Your goal:
Retype, word for word, each line between the lines holding "(** C28: Evaluating" and "PriorityClass.value (pr_priority (ad_rule", inclusive, and leave the rest of the data alone.

Collection entries:
- - - - -

(* ===== verification/EvaluateState.v ===== *)
(** * What an evaluation changes

    An evaluation mints a stamp, keeps the deferral records and counts; it leaves
    every flow, transfer, registry and lifecycle alone. On top of that frame: the
    shape of every decision and the bounds of a treatment. *)

From S2P Require Import Prelude Ids Traffic Decision Policy Ledger LedgerEvolve Coordinator.
From S2P Require Import Evaluate EvaluateProps.

(** ** The frame *)

(** An attempt and a request with their decision counters blanked. *)
Definition blank_attempt (a : AttemptRecord) : AttemptRecord :=
  a <| at_decisions := 0 |> <| at_defers := 0 |> <| at_rejections := 0 |>.

Definition blank_counters (r : RequestRecord) : RequestRecord :=
  r <| rr_decisions := 0 |> <| rr_defers := 0 |> <| rr_rejections := 0 |>
    <| rr_attempts := blank_attempt <$> rr_attempts r |>.

Record ledger_frame (L L' : RequestLedger) : Prop := {
  lf_limits_kept : L_limits L' = L_limits L;
  lf_order_kept : L_terminal_order L' = L_terminal_order L;
  lf_flows_kept : L_flows L' = L_flows L;
  lf_index_kept : L_flows_by_request L' = L_flows_by_request L;
  lf_sequence_kept : L_next_flow_sequence L' = L_next_flow_sequence L;
  lf_requests_kept : blank_counters <$> L_requests L' = blank_counters <$> L_requests L;
}.

Record eval_frame (c c' : Coordinator) : Prop := {
  ef_config : C_config c' = C_config c;
  ef_epoch : C_epoch c' = C_epoch c;
  ef_incarnation : C_incarnation c' = C_incarnation c;
  ef_policy : C_policy c' = C_policy c;
  ef_topology : C_topology c' = C_topology c ∧ C_topology_present c' = C_topology_present c;
  ef_generations : C_models c' = C_models c ∧ C_states c' = C_states c;
  ef_contracts : C_slo_contracts c' = C_slo_contracts c ∧ C_route_decisions c' = C_route_decisions c;
  ef_transfers : C_transfers c' = C_transfers c ∧ C_transfers_by_request c' = C_transfers_by_request c;
  ef_flows : C_flows c' = C_flows c ∧ C_flows_by_request c' = C_flows_by_request c
    ∧ C_flows_by_transfer c' = C_flows_by_transfer c;
  ef_completions : C_completions c' = C_completions c ∧ C_completion_order c' = C_completion_order c;
  ef_counters : C_boot_count c' = C_boot_count c ∧ C_bulk_in_flight_bytes c' = C_bulk_in_flight_bytes c
    ∧ C_next_flow_sequence c' = C_next_flow_sequence c;
  ef_transfer_counters : C_transfers_started c' = C_transfers_started c
    ∧ C_transfers_completed c' = C_transfers_completed c
    ∧ C_transfers_refused c' = C_transfers_refused c;
  ef_ledger : ledger_frame (C_ledger c) (C_ledger c');
}.

#[global] Instance ledger_frame_preorder : PreOrder ledger_frame.
Proof. split; [by split|]. intros L1 L2 L3 [] []. split; congruence. Qed.

#[global] Instance eval_frame_preorder : PreOrder eval_frame.
Proof.
  split; [intros c; by split|]. intros c1 c2 c3 [] []. split; try congruence.
  all: try (destruct_and!; split_and!; congruence). by etrans.
Qed.

Lemma count_attempt_blank o a : blank_attempt (count_attempt_decision o a) = blank_attempt a.
Proof. by destruct o. Qed.

Lemma count_request_blank o r : blank_counters (count_request_decision o r) = blank_counters r.
Proof. by destruct o. Qed.

Lemma count_request_attempts o r : rr_attempts (count_request_decision o r) = rr_attempts r.
Proof. by destruct o. Qed.

Lemma set_attempt_blank r i e e' :
  rr_attempts r !! i = Some e → blank_attempt e' = blank_attempt e →
  blank_counters (set_attempt r i e') = blank_counters r.
Proof.
  intros He Hb. unfold blank_counters, set_attempt. simpl.
  rewrite list_fmap_insert, Hb, list_insert_id; [done|]. by rewrite list_lookup_fmap, He.
Qed.

Lemma record_decision_frame L id a t o reason b :
  ledger_frame L (record_decision L id a t o reason b).2.
Proof.
  unfold record_decision. destruct (L_requests L !! id) as [r|] eqn:Hr; [|done].
  cbn [snd]. split; try done. simpl. rewrite fmap_insert.
  match goal with |- <[_ := ?x]> _ = _ => assert (x = blank_counters r) as -> end.
  { destruct (find_attempt _ a) as [[i e]|] eqn:Hf.
    - rewrite (set_attempt_blank _ _ e).
      + apply count_request_blank.
      + by eapply find_attempt_lookup.
      + apply count_attempt_blank.
    - apply count_request_blank. }
  apply insert_id. by rewrite lookup_fmap, Hr.
Qed.

Lemma mint_frame c : eval_frame c (mint_stamp_locked c).2.
Proof. by split. Qed.

Lemma build_frame c request log o reason cls :
  eval_frame c (build c request log o reason cls).2.
Proof.
  unfold build. cbn [mint_stamp_locked].
  case_match; cbn [snd]; split; simpl; try done. apply record_decision_frame.
Qed.

Lemma build_sequence c request log o reason cls :
  C_authority_sequence (build c request log o reason cls).2 = advance (C_authority_sequence c).
Proof. unfold build. cbn [mint_stamp_locked]. by case_match. Qed.

Lemma drop_defer_frame c key r : eval_frame c (drop_defer c key r).
Proof. unfold drop_defer. by case_match; split. Qed.

Lemma drop_defer_sequence c key r :
  C_authority_sequence (drop_defer c key r) = C_authority_sequence c.
Proof. unfold drop_defer. by case_match. Qed.

(** Either nothing changed or one deferral record was dropped. *)
Ltac drop_cases :=
  repeat case_match; split;
  first [reflexivity | apply drop_defer_frame | apply drop_defer_sequence].

Lemma clear_defer_frame c subject cls :
  eval_frame c (clear_defer_locked c subject cls) ∧
  C_authority_sequence (clear_defer_locked c subject cls) = C_authority_sequence c.
Proof.
  unfold clear_defer_locked. drop_cases.
Qed.

Section order.
Context {HO : HashOrder}.

Lemma evict_defer_frame c :
  eval_frame c (evict_defer_records_locked c) ∧
  C_authority_sequence (evict_defer_records_locked c) = C_authority_sequence c.
Proof.
  unfold evict_defer_records_locked.
  drop_cases.
Qed.

Lemma note_defer_frame c subject cls now :
  eval_frame c (note_defer_locked c subject cls now).2 ∧
  C_authority_sequence (note_defer_locked c subject cls now).2 = C_authority_sequence c.
Proof.
  unfold note_defer_locked.
  set (c1 := match C_defers c !! _ with Some _ => _ | None => _ end).
  assert (eval_frame c c1 ∧ C_authority_sequence c1 = C_authority_sequence c) as [H1 <-].
  { unfold c1. drop_cases. }
  destruct (C_defers c1 !! _) as [r|]; cbn [snd].
  { split; [|done]. etrans; [exact H1|]. by split. }
  set (c2 := if _ <=? _ then _ else _).
  assert (eval_frame c1 c2 ∧ C_authority_sequence c2 = C_authority_sequence c1) as [H2 <-].
  { unfold c2. case_match; [apply evict_defer_frame|done]. }
  split; [|by case_match]. etrans; [exact H1|]. etrans; [exact H2|]. by case_match; split.
Qed.

Lemma admitted_frame c request a g log :
  eval_frame c (admitted c request a g log).2 ∧
  C_authority_sequence (admitted c request a g log).2 = advance (C_authority_sequence c).
Proof.
  unfold admitted. destruct (make_treatment request a log) as [[t d] l].
  match goal with |- context [build ?c ?r ?l ?o ?re ?cl] =>
    pose proof (build_frame c r l o re cl) as H1; pose proof (build_sequence c r l o re cl) as H2;
    destruct (build c r l o re cl) end. done.
Qed.

Lemma deferred_frame c request a reason count now log :
  eval_frame c (deferred c request a reason count now log).2 ∧
  C_authority_sequence (deferred c request a reason count now log).2 = advance (C_authority_sequence c).
Proof.
  unfold deferred.
  match goal with |- context [build ?c ?r ?l ?o ?re ?cl] =>
    pose proof (build_frame c r l o re cl) as H1; pose proof (build_sequence c r l o re cl) as H2;
    destruct (build c r l o re cl) end. done.
Qed.

Lemma evaluate_frame c request now :
  eval_frame c (evaluate_locked c request now).2 ∧
  C_authority_sequence (evaluate_locked c request now).2 = advance (C_authority_sequence c).
Proof.
  destruct (evaluate_cases c request now) as [log reason cls E|log a E _|log log' a count c1 E Hn _ _
    |log log' a count c1 reason E _ _ Hn _].
  - split; [apply build_frame|apply build_sequence].
  - destruct (clear_defer_frame c (ad_subject a) (ad_effective a)) as [H1 <-].
    destruct (admitted_frame (clear_defer_locked c (ad_subject a) (ad_effective a)) request a false log)
      as [H2 ->]. split; [by etrans|done].
  - destruct (note_defer_frame c (ad_subject a) (ad_effective a) now) as [H0 <-]. rewrite Hn in *. cbn [snd] in *.
    destruct (clear_defer_frame c1 (ad_subject a) (ad_effective a)) as [H1 <-].
    destruct (admitted_frame (clear_defer_locked c1 (ad_subject a) (ad_effective a)) request a true log')
      as [H2 ->]. split; [|done]. etrans; [exact H0|]. by etrans.
  - destruct (note_defer_frame c (ad_subject a) (ad_effective a) now) as [H0 <-]. rewrite Hn in *. cbn [snd] in *.
    destruct (deferred_frame c1 request a reason count now log') as [H2 ->].
    split; [by etrans|done].
Qed.

(** The stamp of the decision is the one the coordinator now carries. *)
Lemma evaluate_stamp c request now :
  dec_authority (evaluate_locked c request now).1 = current_stamp (evaluate_locked c request now).2.
Proof.
  destruct (evaluate_frame c request now) as [[_ E1 E2 E3 _ _ _ _ _ _ _ _ _] E4].
  unfold current_stamp. rewrite E1, E2, E3, E4.
  destruct (evaluate_cases c request now) as [log reason cls E|log a E _|log log' a count c1 E Hn _ _
    |log log' a count c1 reason E _ _ Hn _].
  - by destruct (build_decision c request log DecisionOutcome.Rejected reason cls) as (_&_&_&_&->&_).
  - destruct (admitted_decision (clear_defer_locked c (ad_subject a) (ad_effective a)) request a false log)
      as (_&->&_). destruct (clear_defer_frame c (ad_subject a) (ad_effective a)) as [[] H].
    unfold mint_stamp_locked, current_stamp. simpl. congruence.
  - destruct (admitted_decision (clear_defer_locked c1 (ad_subject a) (ad_effective a)) request a true log')
      as (_&->&_). destruct (clear_defer_frame c1 (ad_subject a) (ad_effective a)) as [[] H].
    destruct (note_defer_frame c (ad_subject a) (ad_effective a) now) as [[] H0]. rewrite Hn in *. cbn [snd] in *.
    unfold mint_stamp_locked, current_stamp. simpl in *. congruence.
  - destruct (deferred_decision c1 request a reason count now log') as (_&_&->&_).
    destruct (note_defer_frame c (ad_subject a) (ad_effective a) now) as [[] H0]. rewrite Hn in *. cbn [snd] in *.
    unfold mint_stamp_locked, current_stamp. simpl in *. congruence.
Qed.

(** C27: Every evaluation, on every branch, returns a decision whose reason belongs to
    the family of its outcome, whose subject and binding are the caller's, whose
    explanation has at most 24 steps, and whose stamp is the coordinator's authority
    after the sequence advanced by exactly one step. *)
Theorem decision_well_formed c request now :
  let '(d, c') := evaluate_locked c request now in
  match dec_outcome d with
  | DecisionOutcome.Allowed | DecisionOutcome.Degraded => is_admission (dec_reason d) = true
  | DecisionOutcome.Deferred => is_deferral (dec_reason d) = true
  | DecisionOutcome.Rejected => is_rejection (dec_reason d) = true
  | DecisionOutcome.Unknown | DecisionOutcome.Count => False
  end ∧
  dec_subject d = default empty_subject (tr_subject request) ∧ dec_binding d = tr_binding request ∧
  (length (dec_explanation d) ≤ kMaxExplanationSteps)%nat ∧
  dec_authority d = current_stamp c' ∧
  C_authority_sequence c' = advance (C_authority_sequence c).
Proof.
  pose proof (evaluate_stamp c request now) as Hs. destruct (evaluate_frame c request now) as [_ Hq].
  destruct (evaluate_cases c request now) as [log reason cls E|log a E _|log log' a count c1 E Hn _ _
    |log log' a count c1 reason E Er Hr Hn _].
  - pose proof (build_decision c request log DecisionOutcome.Rejected reason cls) as H.
    destruct (build _ _ _ _ _ _) as [d c']. simpl in *. destruct H as (-> & -> & ? & ? & ? & ?).
    split_and!; try done. by eapply admit_rejection.
  - match type of Hs with dec_authority (admitted ?c ?r ?a ?g ?l).1 = _ =>
      pose proof (admitted_decision c r a g l) as H; destruct (admitted c r a g l) as [d c'] end.
    simpl in *. destruct H as (_ & _ & ? & ? & ? & _ & -> & ->).
    pose proof (treatment_degrade request a log (admit_degrade _ _ _ _ _ _ E)) as Hd.
    destruct (make_treatment request a log) as [[t [r|]] l]; simpl in *; split_and!; done.
  - match type of Hs with dec_authority (admitted ?c ?r ?a ?g ?l).1 = _ =>
      pose proof (admitted_decision c r a g l) as H; destruct (admitted c r a g l) as [d c'] end.
    simpl in *. destruct H as (_ & _ & ? & ? & ? & _ & -> & ->). done.
  - match type of Hs with dec_authority (deferred ?c ?r ?a ?g ?n ?t ?l).1 = _ =>
      pose proof (deferred_decision c r a g n t l) as H; destruct (deferred c r a g n t l) as [d c'] end.
    simpl in *. destruct H as (-> & -> & ? & ? & ? & ? & _ & _). split_and!; try done.
    subst reason. by apply defer_reason_deferral.
Qed.

(** C28: Evaluating a request changes nothing but counters and deferral records: the
    configuration, identity, policy, registries, transfers, flows and the lifecycle,
    attempts and authority floor of every request are unchanged. *)
Theorem evaluation_changes_no_authority c request now :
  eval_frame c (evaluate_locked c request now).2.
Proof. apply evaluate_frame. Qed.
End order.

(** ** The treatment never exceeds the rule *)

Lemma max_integrity_ge a b :
  IntegrityClass.value a ≤ IntegrityClass.value (max_integrity a b) ∧
  IntegrityClass.value b ≤ IntegrityClass.value (max_integrity a b).
Proof. unfold max_integrity. case_match; bool_to_prop; lia. Qed.

Definition rule_weight_ok (rule : ClassPolicyRule) : Prop := 0 ≤ pr_reserved_weight rule.

(** The treatment of admitted traffic never exceeds its class rule: its reserved
    weight and priority are at most the rule's, its integrity is at least the rule's and
    at least what the transfer requires, and its burst and rate limits are the rule's.
    *)
Theorem treatment_within_rule request a log :
  rule_weight_ok (ad_rule a) →
  let t := (make_treatment request a log).1.1 in
  tt_traffic_class t = ad_effective a ∧
  tt_reserved_weight t ≤ pr_reserved_weight (ad_rule a) ∧
  PriorityClass.value (pr_priority (ad_rule a)) ≤ PriorityClass.value (tt_priority t) ∧
  IntegrityClass.value (pr_integrity (ad_rule a)) ≤ IntegrityClass.value (tt_integrity t) ∧
  (∀ x, ad_resolved a = RTransfer x →
     IntegrityClass.value (tx_required_integrity x) ≤ IntegrityClass.value (tt_integrity t)) ∧
  tt_max_burst_bytes t = pr_max_burst_bytes (ad_rule a) ∧
  tt_rate_limit_bytes_per_sec t = pr_rate_limit_bytes_per_sec (ad_rule a).
Proof.
  unfold rule_weight_ok. intros Hw. unfold make_treatment.
  destruct (ad_resolved a) as [r e|x] eqn:Hx; cbn zeta.
  - destruct (ad_degrade a ≟ _), (_ && (_ <? _)) eqn:Hl; cbn;
      destruct (bool_decide (_ = Some ReasonCode.AdmittedConservative)); cbn.
    all: cbn in Hl; bool_to_prop; split_and!; try done; try lia.
  - destruct (max_integrity_ge (pr_integrity (ad_rule a)) (tx_required_integrity x)) as [H1 H2].
    destruct (ad_degrade a ≟ _), (_ && (_ <? _)) eqn:Hl; cbn;
      destruct (bool_decide (_ = Some ReasonCode.AdmittedConservative)); cbn.
    all: cbn in Hl; bool_to_prop; split_and!; try done; try lia; intros ? [= <-]; done.
Qed.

- - - - -

Result:
(** C28: Evaluating a request changes nothing but counters and deferral records: the
    configuration, identity, policy, registries, transfers, flows and the lifecycle,
    attempts and authority floor of every request are unchanged. *)
Theorem evaluation_changes_no_authority c request now :
  eval_frame c (evaluate_locked c request now).2.
Proof. apply evaluate_frame. Qed.
End order.

(** ** The treatment never exceeds the rule *)

Lemma max_integrity_ge a b :
  IntegrityClass.value a ≤ IntegrityClass.value (max_integrity a b) ∧
  IntegrityClass.value b ≤ IntegrityClass.value (max_integrity a b).
Proof. unfold max_integrity. case_match; bool_to_prop; lia. Qed.

Definition rule_weight_ok (rule : ClassPolicyRule) : Prop := 0 ≤ pr_reserved_weight rule.

(** The treatment of admitted traffic never exceeds its class rule: its reserved
    weight and priority are at most the rule's, its integrity is at least the rule's and
    at least what the transfer requires, and its burst and rate limits are the rule's.
    *)
Theorem treatment_within_rule request a log :
  rule_weight_ok (ad_rule a) →
  let t := (make_treatment request a log).1.1 in
  tt_traffic_class t = ad_effective a ∧
  tt_reserved_weight t ≤ pr_reserved_weight (ad_rule a) ∧
  PriorityClass.value (pr_priority (ad_rule a)) ≤ PriorityClass.value (tt_priority t) ∧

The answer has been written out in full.